== Task requirements ==
Looking through the records below, please work out how many lines contain "quotation". Give only that number.

[Start of Attachment]

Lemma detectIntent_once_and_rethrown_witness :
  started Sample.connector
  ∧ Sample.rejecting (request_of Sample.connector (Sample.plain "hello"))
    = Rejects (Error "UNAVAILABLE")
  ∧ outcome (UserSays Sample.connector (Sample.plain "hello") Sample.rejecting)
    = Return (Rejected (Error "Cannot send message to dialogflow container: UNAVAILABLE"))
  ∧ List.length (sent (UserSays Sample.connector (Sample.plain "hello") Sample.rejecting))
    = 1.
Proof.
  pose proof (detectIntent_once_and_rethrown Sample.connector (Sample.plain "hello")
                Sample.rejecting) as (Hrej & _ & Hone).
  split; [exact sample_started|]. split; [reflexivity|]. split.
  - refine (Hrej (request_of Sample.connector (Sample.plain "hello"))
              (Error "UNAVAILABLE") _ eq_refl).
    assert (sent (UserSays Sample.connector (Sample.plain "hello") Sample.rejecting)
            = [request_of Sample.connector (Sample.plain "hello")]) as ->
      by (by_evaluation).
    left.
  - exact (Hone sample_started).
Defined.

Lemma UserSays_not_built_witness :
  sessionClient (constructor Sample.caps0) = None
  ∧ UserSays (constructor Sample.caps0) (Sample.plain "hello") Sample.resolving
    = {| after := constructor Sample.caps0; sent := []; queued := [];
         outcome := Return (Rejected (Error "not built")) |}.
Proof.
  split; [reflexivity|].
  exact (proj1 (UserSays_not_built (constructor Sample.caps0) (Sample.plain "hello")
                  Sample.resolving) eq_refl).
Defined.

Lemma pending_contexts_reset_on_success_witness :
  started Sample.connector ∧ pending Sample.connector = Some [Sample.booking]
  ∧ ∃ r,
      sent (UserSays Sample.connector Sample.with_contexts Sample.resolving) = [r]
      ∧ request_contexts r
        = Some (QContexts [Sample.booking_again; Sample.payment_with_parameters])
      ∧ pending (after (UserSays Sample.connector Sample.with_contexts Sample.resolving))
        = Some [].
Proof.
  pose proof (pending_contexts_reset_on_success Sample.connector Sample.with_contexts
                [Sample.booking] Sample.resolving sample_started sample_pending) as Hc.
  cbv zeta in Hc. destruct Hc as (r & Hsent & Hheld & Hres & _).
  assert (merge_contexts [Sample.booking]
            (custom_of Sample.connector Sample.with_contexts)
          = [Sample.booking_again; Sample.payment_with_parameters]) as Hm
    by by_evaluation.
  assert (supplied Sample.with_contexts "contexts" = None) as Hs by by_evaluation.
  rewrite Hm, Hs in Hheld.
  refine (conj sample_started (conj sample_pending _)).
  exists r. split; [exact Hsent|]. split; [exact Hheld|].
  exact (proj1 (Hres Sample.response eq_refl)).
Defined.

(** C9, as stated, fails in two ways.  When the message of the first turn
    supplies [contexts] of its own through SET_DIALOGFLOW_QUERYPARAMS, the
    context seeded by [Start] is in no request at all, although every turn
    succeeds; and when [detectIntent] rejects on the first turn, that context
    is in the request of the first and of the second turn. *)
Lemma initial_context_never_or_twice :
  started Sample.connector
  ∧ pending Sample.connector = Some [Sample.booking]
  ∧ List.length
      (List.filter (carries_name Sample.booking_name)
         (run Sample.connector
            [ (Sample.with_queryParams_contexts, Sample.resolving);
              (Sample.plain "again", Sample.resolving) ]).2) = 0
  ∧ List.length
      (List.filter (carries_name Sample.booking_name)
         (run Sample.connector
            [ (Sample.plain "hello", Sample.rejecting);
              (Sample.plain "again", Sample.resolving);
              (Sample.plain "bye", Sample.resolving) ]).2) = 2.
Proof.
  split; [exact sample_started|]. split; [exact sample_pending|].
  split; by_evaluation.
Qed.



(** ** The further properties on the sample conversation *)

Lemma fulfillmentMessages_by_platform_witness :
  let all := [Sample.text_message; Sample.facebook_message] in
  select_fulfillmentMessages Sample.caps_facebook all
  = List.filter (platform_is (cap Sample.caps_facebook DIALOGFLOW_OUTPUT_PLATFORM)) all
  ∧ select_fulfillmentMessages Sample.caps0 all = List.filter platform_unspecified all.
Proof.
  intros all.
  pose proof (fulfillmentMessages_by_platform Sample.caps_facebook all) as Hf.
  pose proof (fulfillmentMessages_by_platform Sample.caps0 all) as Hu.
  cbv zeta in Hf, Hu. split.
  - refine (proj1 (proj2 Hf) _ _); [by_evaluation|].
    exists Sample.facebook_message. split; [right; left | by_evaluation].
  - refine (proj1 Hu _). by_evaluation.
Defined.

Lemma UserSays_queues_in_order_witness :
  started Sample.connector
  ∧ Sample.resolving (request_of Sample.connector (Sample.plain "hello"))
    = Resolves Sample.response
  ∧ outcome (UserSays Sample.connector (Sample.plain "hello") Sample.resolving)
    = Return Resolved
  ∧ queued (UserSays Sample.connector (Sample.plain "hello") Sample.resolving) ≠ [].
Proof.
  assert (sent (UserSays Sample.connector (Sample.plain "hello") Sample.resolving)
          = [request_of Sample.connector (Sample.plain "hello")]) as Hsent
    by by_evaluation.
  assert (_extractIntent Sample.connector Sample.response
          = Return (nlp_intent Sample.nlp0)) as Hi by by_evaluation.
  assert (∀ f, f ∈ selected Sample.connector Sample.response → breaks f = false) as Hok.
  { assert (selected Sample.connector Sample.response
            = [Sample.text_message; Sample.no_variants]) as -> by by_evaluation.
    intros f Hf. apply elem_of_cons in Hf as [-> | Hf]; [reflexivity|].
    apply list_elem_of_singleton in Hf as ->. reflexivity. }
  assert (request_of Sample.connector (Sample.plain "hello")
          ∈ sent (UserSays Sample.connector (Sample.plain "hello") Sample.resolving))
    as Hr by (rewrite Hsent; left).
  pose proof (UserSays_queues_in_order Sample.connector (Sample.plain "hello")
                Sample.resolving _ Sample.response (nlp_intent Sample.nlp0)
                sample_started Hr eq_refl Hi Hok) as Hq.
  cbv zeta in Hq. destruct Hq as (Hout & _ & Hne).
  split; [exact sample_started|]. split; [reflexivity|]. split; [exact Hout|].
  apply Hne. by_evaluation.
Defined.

[End of Attachment]
[Start of Attachment]

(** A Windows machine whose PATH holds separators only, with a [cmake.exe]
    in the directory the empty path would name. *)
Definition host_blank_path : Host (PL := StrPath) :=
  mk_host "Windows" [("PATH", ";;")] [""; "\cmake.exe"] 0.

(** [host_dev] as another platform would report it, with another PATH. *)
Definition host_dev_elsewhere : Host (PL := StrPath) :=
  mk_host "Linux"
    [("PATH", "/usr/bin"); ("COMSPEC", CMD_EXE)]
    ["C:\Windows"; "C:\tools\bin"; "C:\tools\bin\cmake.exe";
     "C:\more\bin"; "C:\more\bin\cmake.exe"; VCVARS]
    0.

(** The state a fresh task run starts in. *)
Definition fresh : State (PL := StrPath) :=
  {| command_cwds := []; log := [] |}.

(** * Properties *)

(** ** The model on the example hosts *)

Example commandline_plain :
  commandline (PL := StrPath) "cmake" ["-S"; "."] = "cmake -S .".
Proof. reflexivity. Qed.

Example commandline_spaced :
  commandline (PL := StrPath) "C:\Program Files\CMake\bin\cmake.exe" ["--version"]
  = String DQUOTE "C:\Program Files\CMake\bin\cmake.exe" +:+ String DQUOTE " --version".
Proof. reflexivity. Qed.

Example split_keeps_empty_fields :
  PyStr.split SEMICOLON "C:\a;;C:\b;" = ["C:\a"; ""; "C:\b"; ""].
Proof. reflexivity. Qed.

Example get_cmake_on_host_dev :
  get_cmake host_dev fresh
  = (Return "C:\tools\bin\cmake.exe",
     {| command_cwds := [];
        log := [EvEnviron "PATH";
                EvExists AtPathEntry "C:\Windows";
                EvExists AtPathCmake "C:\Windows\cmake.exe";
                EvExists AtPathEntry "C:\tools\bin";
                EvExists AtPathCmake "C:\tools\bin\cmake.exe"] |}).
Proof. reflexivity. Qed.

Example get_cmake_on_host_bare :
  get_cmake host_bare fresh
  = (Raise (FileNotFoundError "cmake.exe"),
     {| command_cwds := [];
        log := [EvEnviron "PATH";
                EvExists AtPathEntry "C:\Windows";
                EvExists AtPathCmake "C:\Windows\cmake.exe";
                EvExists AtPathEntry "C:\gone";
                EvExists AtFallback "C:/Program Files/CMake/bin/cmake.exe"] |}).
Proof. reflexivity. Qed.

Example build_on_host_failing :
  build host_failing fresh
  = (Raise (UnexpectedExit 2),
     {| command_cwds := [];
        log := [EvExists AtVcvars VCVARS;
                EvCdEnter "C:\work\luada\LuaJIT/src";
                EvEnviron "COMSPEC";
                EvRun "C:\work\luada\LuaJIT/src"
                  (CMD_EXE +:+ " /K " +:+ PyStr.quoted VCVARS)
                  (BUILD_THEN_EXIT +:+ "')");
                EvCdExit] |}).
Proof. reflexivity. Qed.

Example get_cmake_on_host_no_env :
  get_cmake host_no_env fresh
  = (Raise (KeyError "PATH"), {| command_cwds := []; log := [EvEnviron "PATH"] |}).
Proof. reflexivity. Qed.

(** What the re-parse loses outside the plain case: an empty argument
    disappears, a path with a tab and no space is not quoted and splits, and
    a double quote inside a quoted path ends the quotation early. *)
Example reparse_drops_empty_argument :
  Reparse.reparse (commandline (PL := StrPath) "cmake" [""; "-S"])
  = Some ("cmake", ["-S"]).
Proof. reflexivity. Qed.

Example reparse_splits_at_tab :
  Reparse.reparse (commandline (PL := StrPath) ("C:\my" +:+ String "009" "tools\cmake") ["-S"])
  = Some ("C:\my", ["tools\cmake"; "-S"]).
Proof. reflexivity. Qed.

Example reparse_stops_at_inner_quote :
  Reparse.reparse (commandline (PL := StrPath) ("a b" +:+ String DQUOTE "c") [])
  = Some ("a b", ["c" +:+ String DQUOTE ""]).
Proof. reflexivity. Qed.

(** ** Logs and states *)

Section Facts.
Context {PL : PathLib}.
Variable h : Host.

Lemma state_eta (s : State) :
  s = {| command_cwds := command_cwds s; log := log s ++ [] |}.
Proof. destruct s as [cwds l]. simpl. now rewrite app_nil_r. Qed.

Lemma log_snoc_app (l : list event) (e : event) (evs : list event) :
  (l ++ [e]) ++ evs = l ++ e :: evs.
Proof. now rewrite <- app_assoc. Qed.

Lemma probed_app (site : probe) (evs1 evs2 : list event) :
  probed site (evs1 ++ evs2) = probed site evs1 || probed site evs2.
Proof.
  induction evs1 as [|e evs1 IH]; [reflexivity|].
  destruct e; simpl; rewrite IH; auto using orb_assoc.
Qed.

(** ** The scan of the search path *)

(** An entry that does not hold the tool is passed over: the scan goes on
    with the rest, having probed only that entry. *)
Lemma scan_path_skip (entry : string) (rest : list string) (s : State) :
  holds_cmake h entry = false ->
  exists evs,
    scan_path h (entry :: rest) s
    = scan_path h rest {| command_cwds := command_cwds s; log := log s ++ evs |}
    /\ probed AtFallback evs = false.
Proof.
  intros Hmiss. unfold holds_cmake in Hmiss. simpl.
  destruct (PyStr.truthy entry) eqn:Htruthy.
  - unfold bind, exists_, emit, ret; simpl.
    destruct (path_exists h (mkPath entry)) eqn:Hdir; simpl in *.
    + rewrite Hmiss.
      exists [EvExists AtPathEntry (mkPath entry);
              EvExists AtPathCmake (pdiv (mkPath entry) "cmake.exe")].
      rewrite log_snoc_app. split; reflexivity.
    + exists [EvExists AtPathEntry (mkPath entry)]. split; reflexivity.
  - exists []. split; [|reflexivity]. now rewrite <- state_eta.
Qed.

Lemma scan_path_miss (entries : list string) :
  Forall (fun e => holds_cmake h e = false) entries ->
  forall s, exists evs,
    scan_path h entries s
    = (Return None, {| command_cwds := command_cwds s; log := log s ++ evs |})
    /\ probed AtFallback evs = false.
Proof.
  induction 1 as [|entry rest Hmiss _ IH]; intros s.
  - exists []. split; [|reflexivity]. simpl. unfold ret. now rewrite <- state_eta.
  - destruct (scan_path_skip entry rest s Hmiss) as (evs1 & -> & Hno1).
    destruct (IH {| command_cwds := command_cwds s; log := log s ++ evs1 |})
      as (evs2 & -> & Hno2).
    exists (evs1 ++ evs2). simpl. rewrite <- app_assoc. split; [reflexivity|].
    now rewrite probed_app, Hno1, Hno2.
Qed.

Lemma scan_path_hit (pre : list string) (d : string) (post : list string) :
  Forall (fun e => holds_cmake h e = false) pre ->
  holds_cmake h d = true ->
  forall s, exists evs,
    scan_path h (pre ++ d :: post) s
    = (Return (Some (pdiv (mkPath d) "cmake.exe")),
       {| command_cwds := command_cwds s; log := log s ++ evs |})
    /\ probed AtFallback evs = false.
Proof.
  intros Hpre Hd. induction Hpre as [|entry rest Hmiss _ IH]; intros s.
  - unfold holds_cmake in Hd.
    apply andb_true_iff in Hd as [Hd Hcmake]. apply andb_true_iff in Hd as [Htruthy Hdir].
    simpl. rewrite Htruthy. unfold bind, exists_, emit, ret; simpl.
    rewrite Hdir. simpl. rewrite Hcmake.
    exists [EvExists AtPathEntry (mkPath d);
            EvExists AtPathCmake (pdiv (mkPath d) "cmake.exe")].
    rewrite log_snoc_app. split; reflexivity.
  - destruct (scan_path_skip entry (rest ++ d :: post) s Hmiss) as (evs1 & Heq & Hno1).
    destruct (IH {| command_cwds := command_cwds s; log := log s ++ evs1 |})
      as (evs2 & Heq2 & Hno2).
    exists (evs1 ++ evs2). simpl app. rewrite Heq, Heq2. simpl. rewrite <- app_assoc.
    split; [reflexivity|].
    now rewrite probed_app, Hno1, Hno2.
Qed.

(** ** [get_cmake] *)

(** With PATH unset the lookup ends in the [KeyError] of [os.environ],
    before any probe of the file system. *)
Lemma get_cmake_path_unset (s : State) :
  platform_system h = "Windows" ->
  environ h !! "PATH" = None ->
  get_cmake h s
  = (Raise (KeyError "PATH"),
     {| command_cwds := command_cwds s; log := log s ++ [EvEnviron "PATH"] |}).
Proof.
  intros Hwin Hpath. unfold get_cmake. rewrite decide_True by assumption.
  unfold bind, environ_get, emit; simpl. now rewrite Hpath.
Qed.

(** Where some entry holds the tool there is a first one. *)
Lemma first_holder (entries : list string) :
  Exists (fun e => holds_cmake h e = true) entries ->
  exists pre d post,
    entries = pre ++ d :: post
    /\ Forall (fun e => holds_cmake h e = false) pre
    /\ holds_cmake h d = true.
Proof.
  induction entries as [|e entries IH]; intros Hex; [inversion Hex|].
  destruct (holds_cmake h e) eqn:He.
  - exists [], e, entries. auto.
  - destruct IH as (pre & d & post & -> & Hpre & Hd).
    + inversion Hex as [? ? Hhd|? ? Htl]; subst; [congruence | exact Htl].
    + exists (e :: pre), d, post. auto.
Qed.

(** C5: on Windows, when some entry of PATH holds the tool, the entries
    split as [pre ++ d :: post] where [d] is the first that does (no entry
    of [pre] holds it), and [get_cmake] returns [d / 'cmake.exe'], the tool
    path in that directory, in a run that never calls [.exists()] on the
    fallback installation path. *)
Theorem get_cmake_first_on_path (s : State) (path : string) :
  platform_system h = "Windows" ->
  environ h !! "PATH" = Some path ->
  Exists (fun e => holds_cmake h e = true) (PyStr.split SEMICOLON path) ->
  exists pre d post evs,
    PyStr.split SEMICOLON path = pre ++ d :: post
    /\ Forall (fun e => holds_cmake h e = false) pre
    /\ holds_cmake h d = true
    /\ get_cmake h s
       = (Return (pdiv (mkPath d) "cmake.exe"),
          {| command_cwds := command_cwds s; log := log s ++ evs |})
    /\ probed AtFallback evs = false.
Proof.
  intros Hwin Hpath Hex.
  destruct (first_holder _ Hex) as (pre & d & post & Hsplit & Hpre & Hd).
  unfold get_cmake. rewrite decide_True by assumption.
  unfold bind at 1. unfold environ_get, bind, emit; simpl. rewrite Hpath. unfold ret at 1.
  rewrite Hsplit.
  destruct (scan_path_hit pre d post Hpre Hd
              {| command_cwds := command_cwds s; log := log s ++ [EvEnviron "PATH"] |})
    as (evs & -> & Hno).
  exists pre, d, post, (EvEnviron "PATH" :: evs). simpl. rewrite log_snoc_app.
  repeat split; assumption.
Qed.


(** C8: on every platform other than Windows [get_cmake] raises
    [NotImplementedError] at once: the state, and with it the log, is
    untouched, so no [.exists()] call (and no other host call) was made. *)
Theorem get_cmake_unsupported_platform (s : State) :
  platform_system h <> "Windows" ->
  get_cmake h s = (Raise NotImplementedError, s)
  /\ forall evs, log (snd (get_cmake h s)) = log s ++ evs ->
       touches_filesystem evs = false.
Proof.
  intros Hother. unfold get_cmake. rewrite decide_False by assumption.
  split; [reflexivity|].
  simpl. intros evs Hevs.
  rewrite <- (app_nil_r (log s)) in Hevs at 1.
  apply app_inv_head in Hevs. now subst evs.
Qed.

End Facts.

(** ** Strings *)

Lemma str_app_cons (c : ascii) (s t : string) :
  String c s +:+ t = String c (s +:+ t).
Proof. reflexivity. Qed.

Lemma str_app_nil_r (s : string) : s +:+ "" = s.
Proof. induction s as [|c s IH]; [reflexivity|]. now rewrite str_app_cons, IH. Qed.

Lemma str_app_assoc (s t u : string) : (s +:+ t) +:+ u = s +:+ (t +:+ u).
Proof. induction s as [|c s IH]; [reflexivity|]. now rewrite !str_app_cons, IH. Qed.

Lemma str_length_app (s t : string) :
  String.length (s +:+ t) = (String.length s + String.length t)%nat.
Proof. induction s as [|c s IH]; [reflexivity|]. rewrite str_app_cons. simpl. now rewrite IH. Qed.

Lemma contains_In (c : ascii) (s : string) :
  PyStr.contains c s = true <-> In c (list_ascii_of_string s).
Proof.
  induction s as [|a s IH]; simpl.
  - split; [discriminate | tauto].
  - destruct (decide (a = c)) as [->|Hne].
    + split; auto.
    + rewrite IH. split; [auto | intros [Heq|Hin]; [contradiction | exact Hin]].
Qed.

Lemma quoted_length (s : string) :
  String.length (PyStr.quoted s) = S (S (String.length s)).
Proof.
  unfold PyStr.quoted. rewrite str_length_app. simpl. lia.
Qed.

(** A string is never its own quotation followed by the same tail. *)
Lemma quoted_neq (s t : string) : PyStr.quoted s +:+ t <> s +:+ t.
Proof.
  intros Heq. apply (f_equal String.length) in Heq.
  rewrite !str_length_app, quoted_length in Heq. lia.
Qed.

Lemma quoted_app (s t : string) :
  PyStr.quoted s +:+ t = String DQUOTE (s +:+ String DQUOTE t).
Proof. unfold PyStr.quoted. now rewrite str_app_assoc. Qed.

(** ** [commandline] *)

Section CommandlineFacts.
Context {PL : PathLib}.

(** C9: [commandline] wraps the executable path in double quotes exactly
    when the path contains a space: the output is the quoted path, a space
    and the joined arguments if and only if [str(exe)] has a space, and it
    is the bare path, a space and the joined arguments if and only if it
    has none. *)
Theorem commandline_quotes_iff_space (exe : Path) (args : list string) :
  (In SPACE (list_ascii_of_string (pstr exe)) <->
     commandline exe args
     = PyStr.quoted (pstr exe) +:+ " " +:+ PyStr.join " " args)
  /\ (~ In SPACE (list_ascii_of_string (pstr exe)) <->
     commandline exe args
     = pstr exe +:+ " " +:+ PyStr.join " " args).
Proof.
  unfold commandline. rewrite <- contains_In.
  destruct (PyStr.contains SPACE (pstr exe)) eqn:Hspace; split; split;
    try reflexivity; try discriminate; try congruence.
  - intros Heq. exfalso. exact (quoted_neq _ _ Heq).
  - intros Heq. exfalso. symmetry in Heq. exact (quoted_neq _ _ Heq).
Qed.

[End of Attachment]

== Written reply ==
2